(** C8 as stated fails: the retry issues its request while the local stream
    stored earlier is still held, and stops nothing; the stream is released
    only after another one has been granted. *)
Lemma retry_releases_nothing :
  let w := run silentAudio oneTrack None false
             [GumResolve 0 9; SetProps (Some 5) false; SetProps None false;
              GumReject 2 "NotAllowedError"] in
  let w1 := step silentAudio w RetryClick in
  let w2 := step silentAudio w1 (GumResolve 3 10) in
  retryShown w = true /\ localStream w = Some 9
  /\ pendingGum w1 = [3] /\ localStream w1 = Some 9 /\ stopped w1 = []
  /\ localStream w2 = Some 10 /\ stopped w2 = [9].
Proof. vm_compute. repeat split. Qed.

(** * Analysis that cannot start, and the sessions that can *)

Lemma detectVolume_In sid sp w x :
  In x (sessions (detectVolume sid sp w)) ->
  exists y, In y (sessions w) /\ sess_id x = sess_id y /\ sess_stream x = sess_stream y.
Proof.
  unfold detectVolume. destruct (find_session sid w) as [s|] eqn:F; [|eauto].
  destruct (detectVolume_in_effect s sp w _ eq_refl) as (_ & _ & _ & Es & _).
  rewrite Es. clear Es. apply find_session_In in F. destruct F as [Hin _].
  intro H. apply in_map_iff in H. destruct H as [y [E Hy]].
  destruct (Nat.eqb (sess_id y) (sess_id s)).
  - exists s. subst x. cbn. auto.
  - exists y. subst x. auto.
Qed.

Lemma streamEffect_supplied_fp w :
  isSome (stream w) = true ->
  agree [F_console; F_videoRef; F_pendingPlay; F_nextReq] w (streamEffect w).
Proof.
  intro S. unfold streamEffect.
  destruct (stream w); [|discriminate]. destruct (videoRef w); footprint.
Qed.

Section Absorbed.

Variable audioContext : nat -> option (list Z).

(** *** Sessions come from analysers that were built *)

Lemma built_agree fs w w' :
  agree fs w w' -> inb F_sessions fs = false ->
  built_inv audioContext w -> built_inv audioContext w'.
Proof.
  intros A Hf B x Hx. apply B.
  rewrite <- (A F_sessions Hf : sessions w' = sessions w). exact Hx.
Qed.

Lemma built_detectVolume sid sp w :
  built_inv audioContext w -> built_inv audioContext (detectVolume sid sp w).
Proof.
  intros B x Hx. destruct (detectVolume_In sid sp w x Hx) as (y & Hy & E & _).
  rewrite E. apply B, Hy.
Qed.

Lemma built_setup s w :
  built_inv audioContext w -> built_inv audioContext (setupAudioAnalyser audioContext s w).
Proof.
  intro B. unfold setupAudioAnalyser. cbv zeta.
  destruct (audioContext (setupCalls w)) as [sp|] eqn:C.
  - destruct (Nat.eqb _ _).
    + revert B. refine (built_agree _ _ _ _ _); [fp_chain | vm_compute; reflexivity].
    + apply built_detectVolume. intros x Hx. cbn in Hx.
      apply in_app_or in Hx. destruct Hx as [Hx|[<-|[]]]; [apply B, Hx|].
      cbn. eauto.
  - revert B. refine (built_agree _ _ _ _ _); [fp_chain | vm_compute; reflexivity].
Qed.

Lemma built_path w w' :
  audio_path audioContext w w' -> built_inv audioContext w -> built_inv audioContext w'.
Proof.
  induction 1 as [w|w x y fs P IH A C|w x s P IH|w x sid sp P IH]; intro Hw; auto.
  - eapply built_agree; [exact A | | auto].
    apply (audioCells_out fs F_sessions C). cbn. tauto.
  - apply built_setup; auto.
  - apply built_detectVolume; auto.
Qed.

Lemma built_step w e :
  built_inv audioContext w -> built_inv audioContext (step audioContext w e).
Proof.
  intro H. destruct (isTimerFire e) eqn:T.
  - destruct e; try discriminate T.
    eapply built_path; [apply step_fire_ap|].
    destruct (timer_due t w); [|exact H].
    revert H. refine (built_agree _ _ _ _ _); [fp_chain | vm_compute; reflexivity].
  - destruct (isTrackChange e) eqn:C.
    + destruct e; try discriminate C.
      eapply built_path; [apply step_track_ap|].
      eapply built_agree; [apply handle_fp | reflexivity | exact H].
    + eapply built_path; [apply step_ap; assumption | exact H].
Qed.

Lemma built_run tracks s r tr : built_inv audioContext (run audioContext tracks s r tr).
Proof.
  unfold run. induction tr as [|e tr IHtr] using rev_ind.
  - cbn [fold_left]. unfold mount. eapply built_path; [apply flush_ap, ap_nil|].
    intros x [].
  - rewrite fold_left_app. apply built_step, IHtr.
Qed.

(** *** A stream without audio track gets no session *)

Lemma silent_agree c fs w w' :
  agree fs w w' -> inb F_sessions fs = false -> inb F_audioTracks fs = false ->
  silent_inv c w -> silent_inv c w'.
Proof.
  intros A H1 H2 [T B]. unfold silent_inv.
  rewrite (A F_sessions H1 : sessions w' = sessions w).
  rewrite (A F_audioTracks H2 : audioTracks w' = audioTracks w). auto.
Qed.

Lemma silent_detectVolume c sid sp w :
  silent_inv c w -> silent_inv c (detectVolume sid sp w).
Proof.
  intros [T B]. split.
  - rewrite (detectVolume_fp sid sp w F_audioTracks eq_refl
             : audioTracks (detectVolume sid sp w) = audioTracks w).
    exact T.
  - intros x Hx. destruct (detectVolume_In sid sp w x Hx) as (y & Hy & _ & E).
    rewrite E. apply B, Hy.
Qed.

Lemma silent_setup c s w :
  silent_inv c w -> silent_inv c (setupAudioAnalyser audioContext s w).
Proof.
  intro H. unfold setupAudioAnalyser. cbv zeta.
  destruct (audioContext (setupCalls w)) as [sp|] eqn:C.
  - cbn [audioTracks with_setupCalls].
    destruct (Nat.eqb (audioTracks w s) 0) eqn:E.
    + revert H. refine (silent_agree c _ _ _ _ _ _);
        [fp_chain | vm_compute; reflexivity | vm_compute; reflexivity].
    + apply silent_detectVolume. destruct H as [T B]. split; [exact T|].
      intros x Hx. cbn in Hx.
      apply in_app_or in Hx. destruct Hx as [Hx|[<-|[]]]; [apply B, Hx|].
      cbn. intros ->. rewrite T in E. discriminate.
  - revert H. refine (silent_agree c _ _ _ _ _ _);
      [fp_chain | vm_compute; reflexivity | vm_compute; reflexivity].
Qed.

Lemma silent_path c w w' :
  audio_path audioContext w w' -> silent_inv c w -> silent_inv c w'.
Proof.
  induction 1 as [w|w x y fs P IH A C|w x s P IH|w x sid sp P IH]; intro Hw; auto.
  - eapply silent_agree; [exact A | | | auto].
    + apply (audioCells_out fs F_sessions C). cbn. tauto.
    + apply (audioCells_out fs F_audioTracks C). cbn. tauto.
  - apply silent_setup; auto.
  - apply silent_detectVolume; auto.
Qed.

Lemma silent_step c w e :
  keepsSilent c e = true ->
  silent_inv c w -> silent_inv c (step audioContext w e).
Proof.
  intros Q H. destruct (isTimerFire e) eqn:T.
  - destruct e; try discriminate T.
    eapply silent_path; [apply step_fire_ap|].
    destruct (timer_due t w); [|exact H].
    revert H. refine (silent_agree c _ _ _ _ _ _);
      [fp_chain | vm_compute; reflexivity | vm_compute; reflexivity].
  - destruct (isTrackChange e) eqn:C.
    + destruct e; try discriminate C.
      eapply silent_path; [apply step_track_ap|].
      cbn [handle]. cbv zeta. destruct H as [Tc B].
      set (w1 := with_audioTracks _ w).
      assert (A : agree [F_console] w1
                    (fold_left
                       (fun acc c0 =>
                          if Nat.eqb c0 s
                          then log (LogTracks (isRemote w) s audio) acc else acc)
                       (trackListeners w) w1)) by apply trackLog_fp.
      refine (silent_agree c _ _ _ A eq_refl eq_refl _).
      split; [|exact B]. subst w1. cbn. cbn in Q.
      destruct (Nat.eqb c s) eqn:E; [|exact Tc].
      apply Nat.eqb_eq in E. subst s. rewrite Nat.eqb_refl in Q. cbn in Q.
      apply Nat.eqb_eq in Q. exact Q.
    + eapply silent_path; [apply step_ap; assumption | exact H].
Qed.

Lemma silent_run c tracks s r tr :
  tracks c = 0 -> forallb (keepsSilent c) tr = true ->
  silent_inv c (run audioContext tracks s r tr).
Proof.
  intro T. unfold run. induction tr as [|e tr IHtr] using rev_ind; intro Q.
  - cbn [fold_left]. unfold mount. eapply silent_path; [apply flush_ap, ap_nil|].
    split; [exact T | intros x []].
  - rewrite forallb_app in Q. apply andb_prop in Q. destruct Q as [Q1 Q2].
    cbn in Q2. rewrite andb_true_r in Q2.
    rewrite fold_left_app. apply silent_step; auto.
Qed.

(** *** A supplied stream is presented whatever the analysis does *)

Lemma runEffects_supplied_fp w :
  isSome (stream w) = true ->
  agree ([F_trackListeners; F_stopped; F_committed; F_console; F_videoRef;
          F_pendingPlay; F_nextReq] ++ audioFP)
    w (runEffects audioContext w).
Proof.
  intro S. unfold runEffects. cbv zeta.
  set (w2 := if localDepsChanged _ _ then _ else _).
  assert (A2 : agree [F_trackListeners; F_stopped] w w2).
  { subst w2. destruct (localDepsChanged _ _), (allDepsChanged _ _); footprint. }
  assert (S2 : isSome (stream w2) = true).
  { rewrite <- S. f_equal. exact (A2 F_stream eq_refl). }
  set (w3 := if streamDepsChanged _ _ then streamEffect w2 else w2).
  assert (A3 : agree [F_console; F_videoRef; F_pendingPlay; F_nextReq] w2 w3).
  { subst w3. destruct (streamDepsChanged _ _);
      [apply streamEffect_supplied_fp, S2|].
    eapply agree_weaken; [apply agree_refl | reflexivity]. }
  clearbody w3 w2.
  eapply agree_weaken.
  - refine (agree_trans _ ([F_committed; F_trackListeners] ++ audioFP) _ _ _
              (agree_trans _ _ _ _ _ A2 A3) _).
    destruct (allDepsChanged _ _); footprint.
  - vm_compute. reflexivity.
Qed.

Lemma supplied_presentation w c r :
  mounted w = true -> isLoading w = false -> truthy (error w) = false ->
  presentation (step audioContext w (SetProps (Some c) r)) = Playing.
Proof.
  intros M L Er. unfold step. cbn [handle]. rewrite M. unfold flush.
  set (h := with_isRemote r (with_stream (Some c) w)).
  replace (mounted h) with true by (symmetry; exact M).
  set (x := commitRef h).
  pose proof (runEffects_supplied_fp x eq_refl) as A.
  set (y := runEffects audioContext x) in *.
  assert (Ly : isLoading (commitRef y) = false)
    by (rewrite <- L; exact (A F_isLoading eq_refl)).
  assert (Ey : error (commitRef y) = error w) by exact (A F_error eq_refl).
  assert (Sy : stream (commitRef y) = Some c) by exact (A F_stream eq_refl).
  unfold presentation. rewrite Ly, Ey, Sy.
  destruct (error w) as [[|a m]|]; cbn in *; [reflexivity | discriminate | reflexivity].
Qed.

End Absorbed.



Definition startTransitionWithCrop (toInput : Z) (type : OutputTransitionType)
    (durationFrames cropX cropY cropW cropH : float32) (s : OutputSink) : OutputSink :=
  let s := set_pending_crop_ (mkCrop cropX cropY cropW cropH) s in
  if is_Cut type || F32.leb durationFrames F32.zero then
    let s := set_current_input_ toInput s in
    let s := set_direct_input_index_ toInput s in
    let s := set_source_type_ DirectInput s in
    let s := set_current_crop_ (pending_crop_ s) s in
    let s := set_pending_input_ (-1) s in
    let s := set_transition_in_progress_ false s in
    let s := set_transition_progress_ F32.zero s in
    s
  else
    let s := set_pending_input_ toInput s in
    let s := set_transition_type_ type s in
    let s := set_transition_duration_frames_ durationFrames s in
    let s := set_transition_in_progress_ true s in
    let s := set_transition_progress_ F32.zero s in
    s.

Definition startTransitionWithCropAndBlend (toInput : Z) (type : OutputTransitionType)
    (durationFrames cropX cropY cropW cropH featherL featherR featherT featherB
     blendGamma_ blendPower_ blackLevel_ gammaR_ gammaG_ gammaB_ : float32)
    (s : OutputSink) : OutputSink :=
  let s := set_pending_crop_ (mkCrop cropX cropY cropW cropH) s in
  let s := set_pending_edge_blend_
             (EdgeBlendParams_init10 featherL featherR featherT featherB
                blendGamma_ blendPower_ blackLevel_ gammaR_ gammaG_ gammaB_) s in
  if is_Cut type || F32.leb durationFrames F32.zero then
    let s := set_current_input_ toInput s in
    let s := set_direct_input_index_ toInput s in
    let s := set_source_type_ DirectInput s in
    let s := set_current_crop_ (pending_crop_ s) s in
    let s := set_current_edge_blend_ (pending_edge_blend_ s) s in
    let s := set_pending_input_ (-1) s in
    let s := set_transition_in_progress_ false s in
    let s := set_transition_progress_ F32.zero s in
    s
  else
    let s := set_pending_input_ toInput s in
    let s := set_transition_type_ type s in
    let s := set_transition_duration_frames_ durationFrames s in
    let s := set_transition_in_progress_ true s in
    let s := set_transition_progress_ F32.zero s in
    s.

Definition advanceTransitionWithCrop (s : OutputSink) : OutputSink * bool :=
  if negb (transition_in_progress_ s) then (s, false)
  else
    let step := F32.div F32.one (transition_duration_frames_ s) in
    let s := set_transition_progress_ (F32.add (transition_progress_ s) step) s in
    if F32.geb (transition_progress_ s) F32.one then
      let s := set_current_input_ (pending_input_ s) s in
      let s := set_direct_input_index_ (pending_input_ s) s in
      let s := set_source_type_ DirectInput s in
      let s := set_current_crop_ (pending_crop_ s) s in
      let s := set_current_edge_blend_ (pending_edge_blend_ s) s in
      let s := set_pending_input_ (-1) s in
      let s := set_transition_in_progress_ false s in
      let s := set_transition_progress_ F32.zero s in
      (s, true)
    else (s, false).

(** ** Runs of the transition machine *)

(** The triple the render path reads, and the triple staged for the next
    commit. *)
Definition current_triple (s : OutputSink) : Z * CropRegion * EdgeBlendParams :=
  (current_input_ s, current_crop_ s, current_edge_blend_ s).

Definition pending_triple (s : OutputSink) : Z * CropRegion * EdgeBlendParams :=
  (pending_input_ s, pending_crop_ s, pending_edge_blend_ s).

(** The source assignment. *)
Definition source_assignment (s : OutputSink) : OutputSourceType * Z * Z :=
  (source_type_ s, screen_index_ s, direct_input_index_ s).

#[global] Instance CropRegion_eq_dec : EqDecision CropRegion.
Proof. solve_decision. Defined.

#[global] Instance EdgeBlendParams_eq_dec : EqDecision EdgeBlendParams.
Proof. solve_decision. Defined.

(** The two calls that move the progress of a running transition. *)
Inductive progress_call :=
| Advance
| SetProgress (p : float32).

Definition call (c : progress_call) (s : OutputSink) : OutputSink * bool :=
  match c with
  | Advance => advanceTransition s
  | SetProgress p => setTransitionProgress p s
  end.

(** The value of [transition_progress_] that a call compares with [1.0f],
    when the call gets as far as the comparison. *)
Definition tested_progress (c : progress_call) (s : OutputSink) : option float32 :=
  if negb (transition_in_progress_ s) then None
  else
    Some match c with
         | Advance =>
             F32.add (transition_progress_ s)
               (F32.div F32.one (transition_duration_frames_ s))
         | SetProgress p => F32.std_max F32.zero (F32.std_min F32.one p)
         end.

(** The call finds [transition_progress_ >= 1.0f]. *)
Definition reaches_one (c : progress_call) (s : OutputSink) : bool :=
  match tested_progress c s with
  | Some v => F32.geb v F32.one
  | None => false
  end.

Fixpoint run (cs : list progress_call) (s : OutputSink) : OutputSink :=
  match cs with
  | [] => s
  | c :: cs' => run cs' (fst (call c s))
  end.

(** The sink after each call of a run, in order. *)
Fixpoint trace (cs : list progress_call) (s : OutputSink) : list OutputSink :=
  match cs with
  | [] => []
  | c :: cs' => fst (call c s) :: trace cs' (fst (call c s))
  end.

(** How many calls of a run find the progress at one or more. *)
Fixpoint reach_count (cs : list progress_call) (s : OutputSink) : nat :=
  match cs with
  | [] => O
  | c :: cs' =>
      ((if reaches_one c s then 1 else 0) + reach_count cs' (fst (call c s)))%nat
  end.

(** How many calls of a run leave a different current triple behind. *)
Fixpoint change_count (cs : list progress_call) (s : OutputSink) : nat :=
  match cs with
  | [] => O
  | c :: cs' =>
      ((if decide (current_triple (fst (call c s)) = current_triple s) then 0 else 1)
       + change_count cs' (fst (call c s)))%nat
  end.

(** The divisor of the division in [advanceTransition], when the call gets
    as far as the division. *)
Definition advance_divisor (s : OutputSink) : option float32 :=
  if negb (transition_in_progress_ s) then None
  else Some (transition_duration_frames_ s).

Definition advance_divides_by_zero (s : OutputSink) : bool :=
  match advance_divisor s with
  | Some d => F32.is_zero d
  | None => false
  end.

(** ** Every public mutator, as one operation type *)

Inductive op :=
| OpSetStatusCallback (callback : OutputStatusCallback)
| OpSetOutputId (id : Z)
| OpSetOutputMode (mode : OutputMode)
| OpSetSourceType (type : OutputSourceType)
| OpSetScreenIndex (idx : Z)
| OpSetDirectInputIndex (idx : Z)
| OpSetLegacyBusMode
| OpDisableSource
| OpSetCurrentInput (idx : Z)
| OpSetPendingInput (idx : Z)
| OpSetTransitionDuration (frames : float32)
| OpSetTransitionType (type : OutputTransitionType)
| OpStartTransition (toInput : Z) (type : OutputTransitionType) (durationFrames : float32)
| OpAdvanceTransition
| OpCancelTransition
| OpSetTransitionProgress (progress : float32)
| OpStartTBarTransition (toInput : Z) (type : OutputTransitionType)
| OpStartTBarTransitionWithCropAndBlend (toInput : Z) (type : OutputTransitionType)
    (cropX cropY cropW cropH featherL featherR featherT featherB
     blendGamma_ blendPower_ blackLevel_ gammaR_ gammaG_ gammaB_ : float32)
| OpSetIntensity (i : float32)
| OpSetCrop (cx cy cw ch : float32)
| OpSetPendingCrop (cx cy cw ch : float32)
| OpSetEdgeBlend
    (featherL featherR featherT featherB gamma power blackLevel_ gammaR_ gammaG_ gammaB_
     warpTLX warpTLY warpTMX warpTMY warpTRX warpTRY
     warpMLX warpMLY warpMRX warpMRY
     warpBLX warpBLY warpBMX warpBMY warpBRX warpBRY
     warpCurvature_ lensK1_ lensK2_ lensCX lensCY : float32) (activeCorner_ : Z)
| OpSetPendingEdgeBlend
    (featherL featherR featherT featherB gamma power
     blackLevel_ gammaR_ gammaG_ gammaB_ : float32)
| OpStartTransitionWithCrop (toInput : Z) (type : OutputTransitionType)
    (durationFrames cropX cropY cropW cropH : float32)
| OpStartTransitionWithCropAndBlend (toInput : Z) (type : OutputTransitionType)
    (durationFrames cropX cropY cropW cropH featherL featherR featherT featherB
     blendGamma_ blendPower_ blackLevel_ gammaR_ gammaG_ gammaB_ : float32)
| OpAdvanceTransitionWithCrop.
Definition set_lazy_init (v : Z) (s : ltckpt_ctx) : ltckpt_ctx :=
  mk_ctx v (skip_mmap s) (initialized s) (atexit_dump s) (exited s) (allow_prctl s)
    (checkpoint_interval s) (pgfault_nesting_level s) (page_statistic_enabled s) (approach s)
    (errors s) (num_cows s) (num_tols s) (num_checkpoints s) (max_log_size s) (num_aop_funcs s)
    (num_aop_tols s).
Definition set_skip_mmap (v : Z) (s : ltckpt_ctx) : ltckpt_ctx :=
  mk_ctx (lazy_init s) v (initialized s) (atexit_dump s) (exited s) (allow_prctl s)
    (checkpoint_interval s) (pgfault_nesting_level s) (page_statistic_enabled s) (approach s)
    (errors s) (num_cows s) (num_tols s) (num_checkpoints s) (max_log_size s) (num_aop_funcs s)
    (num_aop_tols s).
Definition set_initialized (v : Z) (s : ltckpt_ctx) : ltckpt_ctx :=
  mk_ctx (lazy_init s) (skip_mmap s) v (atexit_dump s) (exited s) (allow_prctl s)
    (checkpoint_interval s) (pgfault_nesting_level s) (page_statistic_enabled s) (approach s)
    (errors s) (num_cows s) (num_tols s) (num_checkpoints s) (max_log_size s) (num_aop_funcs s)
    (num_aop_tols s).
Definition set_atexit_dump (v : Z) (s : ltckpt_ctx) : ltckpt_ctx :=
  mk_ctx (lazy_init s) (skip_mmap s) (initialized s) v (exited s) (allow_prctl s)
    (checkpoint_interval s) (pgfault_nesting_level s) (page_statistic_enabled s) (approach s)
    (errors s) (num_cows s) (num_tols s) (num_checkpoints s) (max_log_size s) (num_aop_funcs s)
    (num_aop_tols s).
Definition set_exited (v : Z) (s : ltckpt_ctx) : ltckpt_ctx :=
  mk_ctx (lazy_init s) (skip_mmap s) (initialized s) (atexit_dump s) v (allow_prctl s)
    (checkpoint_interval s) (pgfault_nesting_level s) (page_statistic_enabled s) (approach s)
    (errors s) (num_cows s) (num_tols s) (num_checkpoints s) (max_log_size s) (num_aop_funcs s)
    (num_aop_tols s).
Definition set_allow_prctl (v : Z) (s : ltckpt_ctx) : ltckpt_ctx :=
  mk_ctx (lazy_init s) (skip_mmap s) (initialized s) (atexit_dump s) (exited s) v
    (checkpoint_interval s) (pgfault_nesting_level s) (page_statistic_enabled s) (approach s)
    (errors s) (num_cows s) (num_tols s) (num_checkpoints s) (max_log_size s) (num_aop_funcs s)
    (num_aop_tols s).
Definition set_checkpoint_interval (v : Z) (s : ltckpt_ctx) : ltckpt_ctx :=
  mk_ctx (lazy_init s) (skip_mmap s) (initialized s) (atexit_dump s) (exited s)
    (allow_prctl s) v (pgfault_nesting_level s) (page_statistic_enabled s) (approach s)
    (errors s) (num_cows s) (num_tols s) (num_checkpoints s) (max_log_size s) (num_aop_funcs s)
    (num_aop_tols s).
Definition set_pgfault_nesting_level (v : Z) (s : ltckpt_ctx) : ltckpt_ctx :=
  mk_ctx (lazy_init s) (skip_mmap s) (initialized s) (atexit_dump s) (exited s) (allow_prctl s)
    (checkpoint_interval s) v (page_statistic_enabled s) (approach s) (errors s) (num_cows s)
    (num_tols s) (num_checkpoints s) (max_log_size s) (num_aop_funcs s) (num_aop_tols s).
Definition set_page_statistic_enabled (v : Z) (s : ltckpt_ctx) : ltckpt_ctx :=
  mk_ctx (lazy_init s) (skip_mmap s) (initialized s) (atexit_dump s) (exited s) (allow_prctl s)
    (checkpoint_interval s) (pgfault_nesting_level s) v (approach s) (errors s) (num_cows s)
    (num_tols s) (num_checkpoints s) (max_log_size s) (num_aop_funcs s) (num_aop_tols s).
Definition set_approach (v : string) (s : ltckpt_ctx) : ltckpt_ctx :=
  mk_ctx (lazy_init s) (skip_mmap s) (initialized s) (atexit_dump s) (exited s) (allow_prctl s)
    (checkpoint_interval s) (pgfault_nesting_level s) (page_statistic_enabled s) v (errors s)
    (num_cows s) (num_tols s) (num_checkpoints s) (max_log_size s) (num_aop_funcs s)
    (num_aop_tols s).
Definition set_errors (v : Z) (s : ltckpt_ctx) : ltckpt_ctx :=
  mk_ctx (lazy_init s) (skip_mmap s) (initialized s) (atexit_dump s) (exited s) (allow_prctl s)
    (checkpoint_interval s) (pgfault_nesting_level s) (page_statistic_enabled s) (approach s) v
    (num_cows s) (num_tols s) (num_checkpoints s) (max_log_size s) (num_aop_funcs s)
    (num_aop_tols s).
Definition set_num_cows (v : Z) (s : ltckpt_ctx) : ltckpt_ctx :=
  mk_ctx (lazy_init s) (skip_mmap s) (initialized s) (atexit_dump s) (exited s) (allow_prctl s)
    (checkpoint_interval s) (pgfault_nesting_level s) (page_statistic_enabled s) (approach s)
    (errors s) v (num_tols s) (num_checkpoints s) (max_log_size s) (num_aop_funcs s)
    (num_aop_tols s).
Definition set_num_tols (v : Z) (s : ltckpt_ctx) : ltckpt_ctx :=
  mk_ctx (lazy_init s) (skip_mmap s) (initialized s) (atexit_dump s) (exited s) (allow_prctl s)
    (checkpoint_interval s) (pgfault_nesting_level s) (page_statistic_enabled s) (approach s)
    (errors s) (num_cows s) v (num_checkpoints s) (max_log_size s) (num_aop_funcs s)
    (num_aop_tols s).
Definition set_num_checkpoints (v : Z) (s : ltckpt_ctx) : ltckpt_ctx :=
  mk_ctx (lazy_init s) (skip_mmap s) (initialized s) (atexit_dump s) (exited s) (allow_prctl s)
    (checkpoint_interval s) (pgfault_nesting_level s) (page_statistic_enabled s) (approach s)
    (errors s) (num_cows s) (num_tols s) v (max_log_size s) (num_aop_funcs s) (num_aop_tols s).
Definition set_max_log_size (v : Z) (s : ltckpt_ctx) : ltckpt_ctx :=
  mk_ctx (lazy_init s) (skip_mmap s) (initialized s) (atexit_dump s) (exited s) (allow_prctl s)
    (checkpoint_interval s) (pgfault_nesting_level s) (page_statistic_enabled s) (approach s)
    (errors s) (num_cows s) (num_tols s) (num_checkpoints s) v (num_aop_funcs s)
    (num_aop_tols s).
Definition set_num_aop_funcs (v : Z) (s : ltckpt_ctx) : ltckpt_ctx :=
  mk_ctx (lazy_init s) (skip_mmap s) (initialized s) (atexit_dump s) (exited s) (allow_prctl s)
    (checkpoint_interval s) (pgfault_nesting_level s) (page_statistic_enabled s) (approach s)
    (errors s) (num_cows s) (num_tols s) (num_checkpoints s) (max_log_size s) v
    (num_aop_tols s).
Definition set_num_aop_tols (v : Z) (s : ltckpt_ctx) : ltckpt_ctx :=
  mk_ctx (lazy_init s) (skip_mmap s) (initialized s) (atexit_dump s) (exited s) (allow_prctl s)
    (checkpoint_interval s) (pgfault_nesting_level s) (page_statistic_enabled s) (approach s)
    (errors s) (num_cows s) (num_tols s) (num_checkpoints s) (max_log_size s)
    (num_aop_funcs s) v.

(** The context as the program starts: [ltckpt_ctx_buff] is zeroed. *)
Definition ctx0 : ltckpt_ctx := mk_ctx 0 0 0 0 0 0 0 0 0 EmptyString 0 0 0 0 0 0 0.

(** [util_env_parse_int]: the default when the variable is not set or holds no number. *)
Definition util_env_parse_int (getenv : string → option cstr) (name : string) (default : Z) : Z :=
  match getenv name with
  | None => default
  | Some v =>
      let '(n, tail) := strtol v in
      let env_value := s32 n in
      if (env_value =? 0) && (Nat.eqb (length v) (length tail)) then default else env_value
  end.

» Exercise: Select all lines in the listing above where the word "IHtr" appears, and show them.

» Task result:
  unfold run. induction tr as [|e tr IHtr] using rev_ind.
  - rewrite fold_left_app. apply built_step, IHtr.
  intro T. unfold run. induction tr as [|e tr IHtr] using rev_ind; intro Q.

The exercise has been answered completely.